Wow, I actually haven't expected that at all.
Maybe many years ago this turn of events would seem natural to me. People care about each other and stand up for each other when someone gets hurt, right? Well, wrong. At least in Russia, most people don't care much about victims of police violence, as I've found. And in USA it seems to only be about black people. So while I can see why Democrats are supporting their ingroop, I don't get the increase in Republican support. Could people be lying about their views because they're afraid of repercussions for expressing wrong ones? Seems like a big stretch.
My people believed in nonviolent protest, and lost. While I'd broken away from the doctrine and cheered for people who fought back against cops, I've always thought that pointless violence against innocents would make people hate me. (Or do they just hate the cops even more? I didn't notice that.) Will people like my politics more if I go loot some shops? Or is it something else they did right.
I walk away from you guys totally confused about how it all really works.
Democrats are 50% of the population, and libertarians are just as concerned about police violence, so together you form a majority and can pass any police reform you want.
Unfortunately that's not really how the government works here. To pass anything, you need a majority in the house, and in the senate, and to have the president, or to have a 2/3 majority in both the house and senate. There are approximately zero libertarians in congress, and currently democrats only have a majority in the house, not in the senate, and obviously Trump is president. So anything that passes can only be things that Trump and at least a few senate republicans agree on (or a lot of house republicans and a lot of senate republicans).
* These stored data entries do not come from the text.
(** * static/js/main.js: display and validation helpers

    A shallow embedding of the five top-level definitions of
    [static/js/main.js] and the properties stated about them.

    - JavaScript Numbers are IEEE-754 binary64 values.  Module [JSNumber]
      models the part of binary64 the script can reach: NaN, the infinities
      and the finite values [m * 2^e], with correctly rounded (nearest, ties
      to even) multiplication and division, [Math.floor], [Math.round] and
      the Number-to-String conversion of ECMA-262 (shortest digit string
      that reads back as the same Number).  Signed zero and the exponent
      range (overflow, subnormals) are left out: every magnitude met below
      lies between 2^-60 and 2^1000.
    - [Math.log], [Math.pow], the [Date] parser and [toLocaleString] are
      "implementation-approximated" or "implementation-defined" in
      ECMA-262.  They are fields of a [Host] record; what a theorem needs
      of them is a hypothesis of that theorem.
    - Objects live in a store ([gmap] from locations to objects); the page
      is a tree of nodes with identities, a clock and a timer queue.  The
      parser that turns markup into nodes and the times at which due
      callbacks are run belong to the browser and to jQuery: they are
      fields of a [Browser] record of the page. *)

From Stdlib Require Import ZArith Lia Bool Ascii String List.
From stdpp Require Import base option list strings gmap.

Local Open Scope Z_scope.

(** ** Binary64 numbers *)

Module JSNumber.
Lemma silent_InstanceDelete_condition {W} (env : Env W) id :
  silent (InstanceDelete_condition env id).
Proof.
  unfold InstanceDelete_condition. apply silent_bind; [apply silent_GetInstance|].
  intros x. silent_walk.
Qed.

(** X14.  InstanceDelete never reports success for a machine that has a
    provider id, as long as the classification does not take a formatted
    error for a not-found error.  GetInstance turns the not-found answer
    into no instance and no error, and its own errors are formatted, so the
    condition of the final poll never reports completion: the poll runs
    into its timeout or an error.  So also when the teardown went through
    and the server delete was accepted, the result is an error, the one
    that wraps the outcome of the poll; and what is recorded is a warning,
    never the notification of success. *)
Theorem InstanceDelete_never_succeeds {W : Type} (env : Env W) (machine : Machine)
  (openStackMachine : OpenStackMachine) (s : State W) (providerID : string) :
  let run := InstanceDelete env machine openStackMachine in
  (∀ format args, IsNotFound env (Errorf format args) = false) →
  ms_ProviderID (m_Spec machine) = Some providerID →
  ∃ err, fst (run s) = Val (Some err)
    ∧ match NewProviderID env providerID with
      | Err e => err = e ∧ emitted run s = [] ∧ notices (snd (run s)) = notices s
      | Ok id =>
          (In (EvServersDelete id None) (emitted run s) →
           ∃ e, err = Errorf "error deleting Openstack instance %s, %v"
                        [ArgS id; ArgE e])
          ∧ ∃ e, notices (snd (run s))
                 = notices s ++ [Warnf "FailedDeleteServer"
                                   "Failed to deleted server %s with id %s: %v"
                                   [ArgS (osm_Name openStackMachine); ArgS id; ArgE e]]
      end.
Proof.
  intros run Hnf Hpid. subst run. unfold emitted, InstanceDelete. rewrite Hpid.
  destruct (NewProviderID env providerID) as [id|e].
  2:{ exists e. simpl. by rewrite drop_all. }
  unfold bind.
  destruct (deleteInstance_run env id s) as (err & s1 & evs & Hrun & Heq & Hissued & Hshape).
  pose proof (silent_deleteInstance env id s) as Hsilent.
  rewrite Hrun in Hsilent |- *. simpl in Hsilent.
  destruct err as [e|].
  - exists e. simpl. rewrite Heq, drop_app_length, Hsilent.
    split; [done|]. split; [|by exists e].
    intros Hin. by destruct (Hshape None Hin).
  - unfold PollImmediate.
    destruct (pollLoop_never_done (pollBudget env RetryIntervalInstanceStatus
                                         TimeoutInstanceDelete)
                (InstanceDelete_condition env id)
                (InstanceDelete_condition_never_done env id Hnf) s1)
      as (c & e & s2 & Hpoll).
    pose proof (silent_pollLoop (pollBudget env RetryIntervalInstanceStatus
                                       TimeoutInstanceDelete)
                  (InstanceDelete_condition env id)
                  (silent_InstanceDelete_condition env id) s1) as Hsilent2.
    rewrite Hpoll in Hsilent2 |- *. simpl in Hsilent2 |- *.
    eexists. split; [reflexivity|]. split; [by eexists|].
    exists e. by rewrite Hsilent2, Hsilent.
Qed.

Lemma InstanceDelete_never_succeeds_witness :
  let run := InstanceDelete Fake.env (runningMachine "srv-2")
               {| osm_Name := "node-2"; osm_Spec := sampleMachineSpec |} in
  fst (run (Fake.start twoServers))
  = Val (Some (Errorf "error deleting Openstack instance %s, %v"
                 [ArgS "srv-2"; ArgE ErrWaitTimeout]))
  ∧ map srv_ID (Fake.fw_servers (world (snd (run (Fake.start twoServers)))))
    = ["srv-10"].
Proof.
  intros run.
  destruct (InstanceDelete_never_succeeds Fake.env (runningMachine "srv-2")
              {| osm_Name := "node-2"; osm_Spec := sampleMachineSpec |}
              (Fake.start twoServers) "openstack:///srv-2")
    as (err & Hres & Hfail & _).
  - reflexivity.
  - reflexivity.
  - split; [|reflexivity].
    assert (Herr : Errorf "error deleting Openstack instance %s, %v"
                     [ArgS "srv-2"; ArgE ErrWaitTimeout] = err).
    { vm_compute in Hres. by injection Hres. }
    rewrite Herr. exact Hres.
Defined.

Lemma total_notify {W} P n : total P (@notify W n).
Proof. intros s. exists tt, []. simpl. by rewrite app_nil_r. Qed.

Lemma total_weaken {W A} (P P' : Event → Prop) (m : M W A) :
  total P m → (∀ ev, P ev → P' ev) → total P' m.
Proof.
  intros Hm HP s. destruct (Hm s) as (a & evs & Hval & Heq & Hall).
  exists a, evs. repeat split; try done. eapply Forall_impl; eauto.
Qed.

Lemma hasTrunkAlias_true (allExts : list Extension) :
  hasTrunkAlias allExts = true ↔ ∃ ext, In ext allExts ∧ ext_Alias ext = "trunk".
Proof.
  induction allExts as [|ext rest IH]; simpl.
  - split; [done|]. by intros (ext & [] & _).
  - destruct (String.eqb_spec (ext_Alias ext) "trunk") as [Heq|Hne].
    + split; [|done]. intros _. exists ext. split; [by left|done].
    + rewrite IH. split.
      * intros (ext' & Hin & Halias). exists ext'. split; [by right|done].
      * intros (ext' & [<-|Hin] & Halias); [done|]. by exists ext'.
Qed.

Section Calls.

Context {W : Type} (env : Env W).

Lemma total_pollLoop {C} P (n : nat) (condition : M W (C * bool * option error)) :
  total P condition → total P (pollLoop n condition).
Proof.
  intros Hc. induction n as [|n IH]; simpl;
    (apply total_bind; [done|]); intros [[c d] err]; total_walk ltac:(assumption).
Qed.

Lemma total_GetInstance id : total (among [KServersGet]) (GetInstance env id).
Proof. unfold GetInstance. total_walk among_side. Qed.

Lemma total_deleteInstance_interfaces serverID trunkSupport ports :
  total (among teardown_kinds)
        (deleteInstance_interfaces env serverID trunkSupport ports).
Proof.
  intros s.
  destruct (deleteInstance_interfaces_events env serverID trunkSupport ports s)
    as (err & s' & evs & Hrun & Heq & Hall & _).
  exists err, evs. by rewrite Hrun.
Qed.

Lemma total_deleteInstance serverID :
  total (among deletion_kinds) (deleteInstance env serverID).
Proof.
  unfold deleteInstance.
  apply total_bind; [apply total_call; intros; among_side|].
  intros [instanceInterfaces|e|e]; try apply total_ret.
  destruct (length instanceInterfaces <? 1)%nat; [apply total_call; intros; among_side|].
  apply total_bind.
  { eapply total_weaken; [apply total_getTrunkSupport|].
    intros ev. unfold among, deletion_kinds. simpl. tauto. }
  intros [trunkSupport [e|]]; [apply total_ret|].
  apply total_bind.
  { eapply total_weaken; [apply total_deleteInstance_interfaces|].
    intros ev. unfold among, deletion_kinds, teardown_kinds. simpl. tauto. }
  intros [e|]; [apply total_ret|]. apply total_call; intros; among_side.
Qed.

(** The loop of the teardown without trunk support issues no trunk call. *)
Lemma trunkless_deleteInstance_interfaces serverID ports :
  emits trunkless (deleteInstance_interfaces env serverID false ports).
Proof.
  induction ports as [|port rest IH]; simpl; [apply emits_ret|].
  apply emits_bind; [apply emits_call; intros r; unfold trunkless; simpl; intuition discriminate|].
  intros [e|]; [apply emits_ret|].
  apply emits_bind; [apply emits_ret|]. intros [e|]; [apply emits_ret|].
  apply emits_bind.
  - apply emits_pollLoop. unfold deleteCondition, deletePort.
    apply emits_bind; [apply emits_call; intros r; unfold trunkless; simpl; intuition discriminate|].
    intros x. emits_walk ltac:(assumption).
  - intros p. destruct (snd p); [apply emits_ret|apply IH].
Qed.
Lemma TopoVisit_closing n (d old_dist : list W) (changed : bool) :
  topo_inv (d, old_dist) →
  let '(d', old', changed') := TopoVisit g (d, old_dist, changed) n in
  topo_inv (d', old')
  ∧ (rank_sum rank old' <= rank_sum rank old_dist)%nat
  ∧ (changed' = true →
       changed = true ∨ (rank_sum rank old' < rank_sum rank old_dist)%nat)
  ∧ (changed' = false →
       changed = false ∧ d' = d ∧ old' = old_dist
       ∧ wltb (GetData d n) (GetData old_dist n) = false).
Proof.
  intros (Hreal & Hsrc & Hlen & Hold & Hrel). cbn [fst snd] in *.
  unfold TopoVisit.
  pose proof (realized_distance d n Hreal) as [Hdn _].
  pose proof (Hold n) as [Hon Holdn].
  destruct (wltb (GetData d n) (GetData old_dist n)) eqn:Hlt.
  - apply wltb_rank in Hlt; [|done..].
    assert (n < length old_dist)%nat as Hn.
    { destruct (decide (n < length old_dist)%nat) as [|Hout]; [done|].
      rewrite (GetData_out old_dist n) in Hlt by lia.
      destruct Hreal as [Hl _]. rewrite (GetData_out d n) in Hlt by lia. lia. }
    assert (∀ v, GetData (<[n := GetData d n]> old_dist) v
                 = if decide (v = n) then GetData d n else GetData old_dist v) as HG.
    { intros v. by apply GetData_write. }
    destruct (topoRelax_closing n (edges g n) (GetData d n) d)
      as (Hreal' & Hsrc' & Hle' & He'); try done; try lia.
    pose proof (rank_sum_insert rank old_dist n (GetData old_dist n) (GetData d n))
      as Hsum.
    rewrite GetData_in in Hsum by done. specialize (Hsum eq_refl).
    split; [|split; [|split]].
    + split; [done|]. split; [done|]. cbn [fst snd].
      split; [by rewrite length_insert|]. split.
      * intros v. rewrite HG. specialize (Hle' v). destruct (Hold v) as [Hov Holdv].
        destruct (decide (v = n)) as [->|_]; (split; [done|lia]).
      * intros u e He. rewrite HG. destruct (decide (u = n)) as [->|_].
        -- intros _ Hsame. by apply He'.
        -- intros Hu Hsame.
           assert (GetData d u = GetData old_dist u) as Hdu.
           { pose proof (Hle' u). destruct (Hold u) as [Hou Holdu].
             apply rank_inj; [apply (realized_distance _ _ Hreal)|done|].
             rewrite Hsame in *. lia. }
           specialize (Hrel u e He Hu Hdu). specialize (Hle' e.1). lia.
    + lia.
    + intros _. right. lia.
    + done.
  - split; [done|]. split; [lia|]. split; [by left|]. intros ->. done.
Qed.

Lemma TopoVisits_closing ns (d old_dist : list W) (changed : bool) :
  topo_inv (d, old_dist) →
  let '(d', old', changed') := fold_left (TopoVisit g) ns (d, old_dist, changed) in
  topo_inv (d', old')
  ∧ (rank_sum rank old' <= rank_sum rank old_dist)%nat
  ∧ (changed' = true →
       changed = true ∨ (rank_sum rank old' < rank_sum rank old_dist)%nat)
  ∧ (changed' = false →
       changed = false ∧ d' = d ∧ old' = old_dist
       ∧ ∀ n, n ∈ ns → wltb (GetData d n) (GetData old_dist n) = false).
Proof.
  revert d old_dist changed. induction ns as [|n ns IH]; intros d old_dist changed Hinv.
  - cbn [fold_left]. split; [done|]. split; [lia|]. split; [by left|].
    intros ->. repeat split; try done. intros n Hn. by apply elem_of_nil in Hn.
  - cbn [fold_left].
    pose proof (TopoVisit_closing n d old_dist changed Hinv) as Hvisit.
    destruct (TopoVisit g (d, old_dist, changed) n) as [[d1 old1] c1].
    destruct Hvisit as (Hinv1 & Hsum1 & Htrue1 & Hfalse1).
    specialize (IH d1 old1 c1 Hinv1).
    destruct (fold_left (TopoVisit g) ns (d1, old1, c1)) as [[d2 old2] c2].
    destruct IH as (Hinv2 & Hsum2 & Htrue2 & Hfalse2).
    split; [done|]. split; [lia|]. split.
    + intros Hc2. destruct (Htrue2 Hc2) as [Hc1|Hlt]; [|right; lia].
      destruct (Htrue1 Hc1) as [?|?]; [by left|right; lia].
    + intros Hc2. destruct (Hfalse2 Hc2) as (Hc1 & -> & -> & Hns).
      destruct (Hfalse1 Hc1) as (Hc & -> & -> & Hn).
      repeat split; try done. intros m [->|Hm]%elem_of_cons; [done|by apply Hns].
Qed.

(** The closure of a node that is at the distance it was last visited
    with. *)
Lemma closed_at (d : list W) u e (o : W) :
  realized d → e ∈ edges g u → distance o →
  (rank (GetData d u) <= rank o)%nat →
  wltb (GetData d u) inf = true →
  wltb (GetData d u) o = false →
  ((rank o < rank inf)%nat → GetData d u = o →
   (rank (GetData d e.1) <= rank (wadd o e.2))%nat) →
  wltb (wadd (GetData d u) e.2) (GetData d e.1) = false.
Proof.
  intros Hreal He Ho Hle Hu Hstable Hrel.
  pose proof (realized_distance d u Hreal) as [Hdu _].
  pose proof (realized_distance d e.1 Hreal) as [Hde _].
  apply wltb_rank in Hu; [|done|apply distance_inf].
  apply wltb_rank_false in Hstable; [|done..].
  assert (GetData d u = o) as Hsame by (apply rank_inj; [done..|lia]).
  pose proof (realized_walk d u Hreal Hu) as Hwu.
  apply wltb_rank_false; [eapply distance_walk, (walk_step u); [done|lia|done]|done|].
  rewrite Hsame. apply Hrel; [rewrite <- Hsame; lia|done].
Qed.

Lemma topo_inv_done (d old_dist : list W) :
  topo_inv (d, old_dist) →
  (∀ n, (n < length g)%nat → wltb (GetData d n) (GetData old_dist n) = false) →
  settled d.
Proof.
  intros (Hreal & Hsrc & Hlo & Hold & Hrel) Hstable. cbn [fst snd] in *.
  split; [apply Hreal|]. split; [by apply realized_settled|]. split; [done|].
  intros u e He Hu.
  pose proof (edges_in_range g u e He) as Hrange.
  destruct (Hold u) as [Hou Holdu].
  apply (closed_at d u e (GetData old_dist u)); try done; [lia|by apply Hstable|].
  intros Hlt Hsame. by apply Hrel.
Qed.

Lemma TopoLoop_settles ex fuel rounds (d old_dist : list W) :
  fair ex → topo_inv (d, old_dist) → (rank_sum rank old_dist < fuel)%nat →
  ∃ d', TopoLoop ex g fuel rounds d old_dist = Some d' ∧ settled d'.
Proof.
  intros Hfair. revert rounds d old_dist.
  induction fuel as [|fuel IH]; intros rounds d old_dist Hinv Hfuel; [lia|].
  cbn [TopoLoop].
  pose proof (TopoVisits_closing (do_all_order ex rounds (seq 0 (length g)))
                d old_dist false Hinv) as Hround.
  destruct (fold_left (TopoVisit g) _ (d, old_dist, false)) as [[d1 old1] changed].
  destruct Hround as (Hinv1 & Hsum & Htrue & Hfalse).
  destruct changed.
  - destruct (Htrue eq_refl) as [?|Hlt]; [done|].
    apply IH; [done|lia].
  - destruct (Hfalse eq_refl) as (_ & -> & -> & Hstable).
    exists d. split; [done|]. apply (topo_inv_done d old_dist Hinv).
    intros n Hn. apply Hstable, Hfair, list_elem_of_In, in_seq. lia.
Qed.

Lemma topo_inv_initial :
  topo_inv (<[source := wzero]> (replicate (length g) inf), replicate (length g) inf).
Proof.
  split; [apply initial_realized|].
  cbn [fst snd]. split; [by rewrite GetData_initial, decide_True|].
  split; [by rewrite length_replicate|].
  split.
  - intros v. rewrite GetData_initial, GetData_replicate by done.
    split; [apply distance_inf|]. pose proof zero_below_inf.
    destruct (decide (v = source)); lia.
  - intros u e He. rewrite GetData_replicate. lia.
Qed.

Lemma rank_sum_replicate n (x : W) : rank_sum rank (replicate n x) = (n * rank x)%nat.
Proof.
  induction n as [|n IH]; [done|]. unfold rank_sum in *. cbn [replicate sum_list_with].
  rewrite IH. lia.
Qed.

Lemma TopoAlgo_settles ex fuel (d0 : list W) :
  fair ex → length d0 = length g → (length g * rank inf < fuel)%nat →
  ∃ d', TopoAlgo ex g fuel (initial_distances g d0 source) source = Some d'
        ∧ settled d'.
Proof.
  intros Hfair Hlen Hfuel. unfold TopoAlgo.
  rewrite (initial_distances_replicate g d0 source Hlen), list_insert_insert_eq.
  apply TopoLoop_settles; [done|apply topo_inv_initial|].
  by rewrite rank_sum_replicate.
Qed.

(** *** The topological rounds on tiles *)

#[local] Abbreviation topo_tile_inv := (topo_tile_inv g source rank).
#[local] Abbreviation well_tiled := (well_tiled g).

Lemma well_tiled_insert tiles i t x :
  well_tiled tiles → tiles !! i = Some t →
  well_tiled (<[i := set_tile_dist t x]> tiles).
Proof.
  intros [Hsub Hcov] Hi. pose proof (list_elem_of_lookup_2 _ _ _ Hi) as Ht.
  split.
  - intros t' [->|Ht']%elem_of_insert_inv e He; [by apply (Hsub t Ht)|by apply Hsub].
  - intros u e He. destruct (Hcov u e He) as (t0 & [j Hj]%list_elem_of_lookup_1 & Hu & Hin).
    destruct (decide (j = i)) as [->|Hne].
    + assert (t0 = t) as -> by congruence.
      exists (set_tile_dist t x). split; [|done].
      apply list_elem_of_insert. by eapply lookup_lt_Some.
    + exists t0. split; [|done].
      apply (list_elem_of_lookup_2 _ j). by rewrite list_lookup_insert_ne.
Qed.

Lemma TopoTileVisit_closing i (d : list W) tiles (changed : bool) :
  topo_tile_inv (d, tiles) →
  let '(d', tiles', changed') := TopoTileVisit g (d, tiles, changed) i in
  topo_tile_inv (d', tiles')
  ∧ length tiles' = length tiles
  ∧ (rank_sum rank (t_dist <$> tiles') <= rank_sum rank (t_dist <$> tiles))%nat
  ∧ (changed' = true →
       changed = true
       ∨ (rank_sum rank (t_dist <$> tiles') < rank_sum rank (t_dist <$> tiles))%nat)
  ∧ (changed' = false →
       changed = false ∧ d' = d ∧ tiles' = tiles
       ∧ ∀ t, tiles !! i = Some t → wltb (GetData d (t_src t)) (t_dist t) = false).
Proof.
  intros (Hreal & Hsrc & Htiled & Hold & Hrel). cbn [fst snd] in *.
  unfold TopoTileVisit. destruct (tiles !! i) as [t|] eqn:Hi.
  2:{ split; [done|]. split; [done|]. split; [lia|]. split; [by left|].
      intros ->. done. }
  destruct (wltb (GetData d (t_src t)) (t_dist t)) eqn:Hlt.
  2:{ split; [done|]. split; [done|]. split; [lia|]. split; [by left|].
      intros ->. repeat split; try done. by intros t' [= <-]. }
  pose proof (list_elem_of_lookup_2 _ _ _ Hi) as Ht.
  pose proof (Hold t Ht) as [Hdt Holdt].
  apply wltb_rank in Hlt; [|apply (realized_distance _ _ Hreal)|done].
  destruct (topoRelax_closing (t_src t) (TileRangeFn g t) (GetData d (t_src t)) d)
    as (Hreal' & Hsrc' & Hle' & He'); try done; try lia.
  { apply Htiled, Ht. }
  pose proof (rank_sum_insert rank (t_dist <$> tiles) i (t_dist t)
                (GetData d (t_src t))) as Hsum.
  rewrite list_lookup_fmap, Hi in Hsum. specialize (Hsum eq_refl).
  change (<[i := GetData d (t_src t)]> (t_dist <$> tiles))
    with (<[i := t_dist (set_tile_dist t (GetData d (t_src t)))]> (t_dist <$> tiles))
    in Hsum.
  rewrite <- list_fmap_insert in Hsum.
  split; [|split; [|split; [|split]]].
  - split; [done|]. split; [done|]. cbn [fst snd].
    split; [by apply well_tiled_insert|]. split.
    + intros t' [->|Ht']%elem_of_insert_inv; cbn.
      * split; [apply (realized_distance _ _ Hreal)|].
        specialize (Hle' (t_src t)). lia.
      * destruct (Hold t' Ht') as [Hdt' Holdt']. split; [done|].
        specialize (Hle' (t_src t')). lia.
    + intros t' e [->|Ht']%elem_of_insert_inv He; cbn.
      * intros _ Hsame. by apply He'.
      * intros Hd Hsame.
        destruct (Hold t' Ht') as [Hdt' Holdt'].
        assert (GetData d (t_src t') = t_dist t') as Hsame'.
        { pose proof (Hle' (t_src t')).
          apply rank_inj; [apply (realized_distance _ _ Hreal)|done|].
          rewrite Hsame in *. lia. }
        specialize (Hrel t' e Ht' He Hd Hsame'). specialize (Hle' e.1). lia.
  - by rewrite length_insert.
  - lia.
  - intros _. right. lia.
  - done.
Qed.

Lemma TopoTileVisits_closing is_ (d : list W) tiles (changed : bool) :
  topo_tile_inv (d, tiles) →
  let '(d', tiles', changed') :=
    fold_left (TopoTileVisit g) is_ (d, tiles, changed) in
  topo_tile_inv (d', tiles')
  ∧ length tiles' = length tiles
  ∧ (rank_sum rank (t_dist <$> tiles') <= rank_sum rank (t_dist <$> tiles))%nat
  ∧ (changed' = true →
       changed = true
       ∨ (rank_sum rank (t_dist <$> tiles') < rank_sum rank (t_dist <$> tiles))%nat)
  ∧ (changed' = false →
       changed = false ∧ d' = d ∧ tiles' = tiles
       ∧ ∀ i t, i ∈ is_ → tiles !! i = Some t →
           wltb (GetData d (t_src t)) (t_dist t) = false).
Proof.
  revert d tiles changed. induction is_ as [|i is_ IH]; intros d tiles changed Hinv.
  - cbn [fold_left]. split; [done|]. split; [done|]. split; [lia|]. split; [by left|].
    intros ->. repeat split; try done. intros i t Hi. by apply elem_of_nil in Hi.
  - cbn [fold_left].
    pose proof (TopoTileVisit_closing i d tiles changed Hinv) as Hvisit.
    destruct (TopoTileVisit g (d, tiles, changed) i) as [[d1 tiles1] c1].
    destruct Hvisit as (Hinv1 & Hlen1 & Hsum1 & Htrue1 & Hfalse1).
    specialize (IH d1 tiles1 c1 Hinv1).
    destruct (fold_left (TopoTileVisit g) is_ (d1, tiles1, c1)) as [[d2 tiles2] c2].
    destruct IH as (Hinv2 & Hlen2 & Hsum2 & Htrue2 & Hfalse2).
    split; [done|]. split; [lia|]. split; [lia|]. split.
    + intros Hc2. destruct (Htrue2 Hc2) as [Hc1|Hlt]; [|right; lia].
      destruct (Htrue1 Hc1) as [?|?]; [by left|right; lia].
    + intros Hc2. destruct (Hfalse2 Hc2) as (Hc1 & -> & -> & His).
      destruct (Hfalse1 Hc1) as (Hc & -> & -> & Hi).
      repeat split; try done.
      intros j t [->|Hj]%elem_of_cons Ht; [by apply Hi|by apply (His j)].
Qed.

Lemma topo_tile_inv_done (d : list W) tiles :
  topo_tile_inv (d, tiles) →
  (∀ i t, tiles !! i = Some t → wltb (GetData d (t_src t)) (t_dist t) = false) →
  settled d.
Proof.
  intros (Hreal & Hsrc & [_ Hcov] & Hold & Hrel) Hstable.
  cbn [fst snd] in *.
  split; [apply Hreal|]. split; [by apply realized_settled|]. split; [done|].
  intros u e He Hu.
  destruct (Hcov u e He) as (t & Ht & <- & Hin).
  pose proof Ht as [i Hi]%list_elem_of_lookup_1.
  destruct (Hold t Ht) as [Hdt Holdt].
  apply (closed_at d (t_src t) e (t_dist t)); try done; [lia|by apply (Hstable i)|].
  intros Hlt Hsame. by apply Hrel.
Qed.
The senate is biased towards more representation for people living in states with low population (there are two senators per state), so rural areas get more representation in the senate, and thus republicans get overly represented in the senate. The system is set up like this so that they could get small states to agree to join the US back in the 1700s.
I want to know what Americans with no particular relevant expertise should do in order to achieve the policy goals of the Black Lives Matter movement in the United States. I'm offering a $1,000 bounty (payable directly to you or to a charity of your choice) to whoever provides the analysis on this question that I find most informative in answering this question.
For any given proposed recommended action, I want to know *which* policy goals it will help achieve, *how* it will help achieve them, and *why* it should be expected to do so—bearing in mind that most political interventions do not achieve their intended outcomes, so the burden is on the proponents of any given intervention to explain why it is worthwhile.
The analysis to beat is Chloe Cockburn's from the Open Philanthropy Project (part 1; part 2). If nobody offers an analysis that I find more informative than that one, the bounty will not be awarded. (Note, though, that I'm not expecting anything nearly as long or comprehensive as that document! If you offer one single recommendation, and successfully answer the above questions about it, that's better than a long list of things without a clear bottom line or clear justifications.)
The deadline is Sunday, July 5. I will judge the submissions in my sole discretion. I may additionally award smaller bounties to non-winners who nonetheless end up influencing my thoughts on what should be done, or on how to judge the submissions. Please don't hesitate to submit something just because you don't think it's worth $1,000.